Aim of the exercise:
The output is the lines below from the one with "(** ** Parsing a blob path *)" through the one with "fst <$> find", both included, printed exactly and with no other line.

(Data for review begins)

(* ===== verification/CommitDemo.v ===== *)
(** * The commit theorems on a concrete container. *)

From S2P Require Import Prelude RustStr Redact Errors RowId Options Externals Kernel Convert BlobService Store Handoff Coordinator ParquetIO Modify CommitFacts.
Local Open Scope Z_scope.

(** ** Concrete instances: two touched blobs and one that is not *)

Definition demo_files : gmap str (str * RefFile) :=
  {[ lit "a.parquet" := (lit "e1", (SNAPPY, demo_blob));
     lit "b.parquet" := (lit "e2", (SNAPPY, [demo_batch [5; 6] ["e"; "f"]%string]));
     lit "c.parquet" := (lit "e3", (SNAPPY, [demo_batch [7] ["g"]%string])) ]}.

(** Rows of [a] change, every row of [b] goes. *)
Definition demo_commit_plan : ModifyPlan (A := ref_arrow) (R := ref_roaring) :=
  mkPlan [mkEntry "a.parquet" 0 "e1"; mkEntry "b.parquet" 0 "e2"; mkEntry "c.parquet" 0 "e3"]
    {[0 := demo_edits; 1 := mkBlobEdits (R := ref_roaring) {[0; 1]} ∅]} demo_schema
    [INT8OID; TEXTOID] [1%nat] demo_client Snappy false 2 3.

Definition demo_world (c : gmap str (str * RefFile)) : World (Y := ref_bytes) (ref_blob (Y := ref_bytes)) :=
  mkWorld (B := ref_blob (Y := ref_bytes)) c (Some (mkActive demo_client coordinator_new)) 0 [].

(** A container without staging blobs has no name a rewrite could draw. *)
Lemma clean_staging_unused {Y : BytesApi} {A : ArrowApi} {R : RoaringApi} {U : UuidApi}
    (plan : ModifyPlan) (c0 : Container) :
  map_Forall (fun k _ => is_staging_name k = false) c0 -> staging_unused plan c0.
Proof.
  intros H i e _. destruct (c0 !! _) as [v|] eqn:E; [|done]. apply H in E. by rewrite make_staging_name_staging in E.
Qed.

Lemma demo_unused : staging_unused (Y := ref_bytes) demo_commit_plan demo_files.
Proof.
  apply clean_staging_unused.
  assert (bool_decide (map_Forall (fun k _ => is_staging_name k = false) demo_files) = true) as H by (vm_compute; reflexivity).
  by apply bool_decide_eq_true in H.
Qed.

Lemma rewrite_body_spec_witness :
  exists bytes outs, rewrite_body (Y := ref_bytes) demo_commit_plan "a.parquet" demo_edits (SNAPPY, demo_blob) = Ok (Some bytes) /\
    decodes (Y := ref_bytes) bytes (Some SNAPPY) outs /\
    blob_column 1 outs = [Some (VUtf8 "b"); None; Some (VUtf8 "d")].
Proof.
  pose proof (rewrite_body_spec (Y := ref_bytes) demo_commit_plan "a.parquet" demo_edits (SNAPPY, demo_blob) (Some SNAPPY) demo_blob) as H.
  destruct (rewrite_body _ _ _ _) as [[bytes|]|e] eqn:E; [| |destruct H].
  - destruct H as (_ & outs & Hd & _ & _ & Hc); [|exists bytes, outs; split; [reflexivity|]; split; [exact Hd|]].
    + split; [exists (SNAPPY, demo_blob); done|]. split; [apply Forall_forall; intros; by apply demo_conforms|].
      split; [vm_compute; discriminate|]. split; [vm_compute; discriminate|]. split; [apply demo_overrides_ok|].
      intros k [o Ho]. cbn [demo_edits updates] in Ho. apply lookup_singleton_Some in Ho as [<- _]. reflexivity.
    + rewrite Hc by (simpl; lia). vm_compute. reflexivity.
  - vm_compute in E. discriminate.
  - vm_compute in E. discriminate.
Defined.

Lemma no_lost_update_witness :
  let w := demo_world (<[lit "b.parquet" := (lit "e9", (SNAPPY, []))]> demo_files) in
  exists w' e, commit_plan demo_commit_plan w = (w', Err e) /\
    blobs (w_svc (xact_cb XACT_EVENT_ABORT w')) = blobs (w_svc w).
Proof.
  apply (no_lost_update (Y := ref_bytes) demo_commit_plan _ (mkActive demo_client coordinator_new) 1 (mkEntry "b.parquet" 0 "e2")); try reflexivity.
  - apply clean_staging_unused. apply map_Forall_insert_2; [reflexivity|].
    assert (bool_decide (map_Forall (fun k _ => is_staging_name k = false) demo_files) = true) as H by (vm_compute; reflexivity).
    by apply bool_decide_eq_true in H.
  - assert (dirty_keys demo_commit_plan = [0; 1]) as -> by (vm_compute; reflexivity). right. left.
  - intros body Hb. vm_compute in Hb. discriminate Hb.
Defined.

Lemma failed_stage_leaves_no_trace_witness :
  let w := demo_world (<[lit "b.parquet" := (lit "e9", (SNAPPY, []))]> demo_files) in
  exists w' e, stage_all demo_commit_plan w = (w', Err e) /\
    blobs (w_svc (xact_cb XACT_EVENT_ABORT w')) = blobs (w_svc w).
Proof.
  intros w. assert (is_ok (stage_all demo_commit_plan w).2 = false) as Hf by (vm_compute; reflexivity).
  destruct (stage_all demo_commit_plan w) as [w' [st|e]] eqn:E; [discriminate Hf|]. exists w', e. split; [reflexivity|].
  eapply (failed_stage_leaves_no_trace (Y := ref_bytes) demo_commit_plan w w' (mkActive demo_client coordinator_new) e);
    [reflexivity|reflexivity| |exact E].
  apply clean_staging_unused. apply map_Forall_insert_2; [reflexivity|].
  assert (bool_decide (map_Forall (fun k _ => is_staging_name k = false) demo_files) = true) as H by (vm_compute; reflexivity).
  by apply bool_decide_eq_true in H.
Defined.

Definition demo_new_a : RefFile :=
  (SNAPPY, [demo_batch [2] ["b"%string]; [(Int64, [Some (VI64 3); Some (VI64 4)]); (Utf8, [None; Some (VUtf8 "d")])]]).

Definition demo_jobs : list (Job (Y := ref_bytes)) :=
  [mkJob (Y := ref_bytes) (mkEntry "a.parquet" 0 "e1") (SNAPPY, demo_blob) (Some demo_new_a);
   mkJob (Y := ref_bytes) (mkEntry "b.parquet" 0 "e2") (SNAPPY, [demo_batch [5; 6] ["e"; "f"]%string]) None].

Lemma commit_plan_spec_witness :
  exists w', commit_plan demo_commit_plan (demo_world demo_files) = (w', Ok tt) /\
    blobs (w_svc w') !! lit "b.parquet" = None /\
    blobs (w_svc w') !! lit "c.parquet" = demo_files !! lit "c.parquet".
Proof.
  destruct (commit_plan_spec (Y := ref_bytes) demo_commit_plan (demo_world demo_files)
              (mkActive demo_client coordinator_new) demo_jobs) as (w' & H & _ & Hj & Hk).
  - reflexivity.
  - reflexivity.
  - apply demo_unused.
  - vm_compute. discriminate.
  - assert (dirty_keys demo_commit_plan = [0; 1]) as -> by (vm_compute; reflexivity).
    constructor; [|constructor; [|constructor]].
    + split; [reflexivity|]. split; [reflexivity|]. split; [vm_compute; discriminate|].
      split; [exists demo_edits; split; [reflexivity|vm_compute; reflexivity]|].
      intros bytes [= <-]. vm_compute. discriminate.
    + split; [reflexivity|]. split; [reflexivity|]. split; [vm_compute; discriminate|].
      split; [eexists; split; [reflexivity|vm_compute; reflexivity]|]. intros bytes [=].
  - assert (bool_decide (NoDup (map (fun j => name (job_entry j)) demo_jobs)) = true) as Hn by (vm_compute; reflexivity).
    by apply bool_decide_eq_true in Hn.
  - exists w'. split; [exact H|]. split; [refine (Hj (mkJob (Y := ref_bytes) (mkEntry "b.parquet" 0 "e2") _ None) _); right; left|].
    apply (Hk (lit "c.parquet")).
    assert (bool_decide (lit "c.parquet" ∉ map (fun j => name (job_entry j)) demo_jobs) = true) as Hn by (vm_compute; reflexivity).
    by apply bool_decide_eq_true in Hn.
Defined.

(Data for review ends)
(Data for review begins)

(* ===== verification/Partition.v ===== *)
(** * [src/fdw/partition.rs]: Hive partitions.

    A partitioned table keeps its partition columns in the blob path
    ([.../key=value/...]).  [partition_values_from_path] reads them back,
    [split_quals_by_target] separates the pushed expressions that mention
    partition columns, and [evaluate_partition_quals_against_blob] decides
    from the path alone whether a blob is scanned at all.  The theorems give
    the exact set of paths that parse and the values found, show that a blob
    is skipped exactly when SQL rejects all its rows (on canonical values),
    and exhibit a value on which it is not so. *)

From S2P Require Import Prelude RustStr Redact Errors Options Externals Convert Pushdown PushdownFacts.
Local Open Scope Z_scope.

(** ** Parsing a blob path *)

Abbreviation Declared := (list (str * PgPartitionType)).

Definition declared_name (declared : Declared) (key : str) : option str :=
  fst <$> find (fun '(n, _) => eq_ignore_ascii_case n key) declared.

(Data for review ends)

Exercise answer:
(** ** Parsing a blob path *)

Abbreviation Declared := (list (str * PgPartitionType)).

Definition declared_name (declared : Declared) (key : str) : option str :=
  fst <$> find (fun '(n, _) => eq_ignore_ascii_case n key) declared.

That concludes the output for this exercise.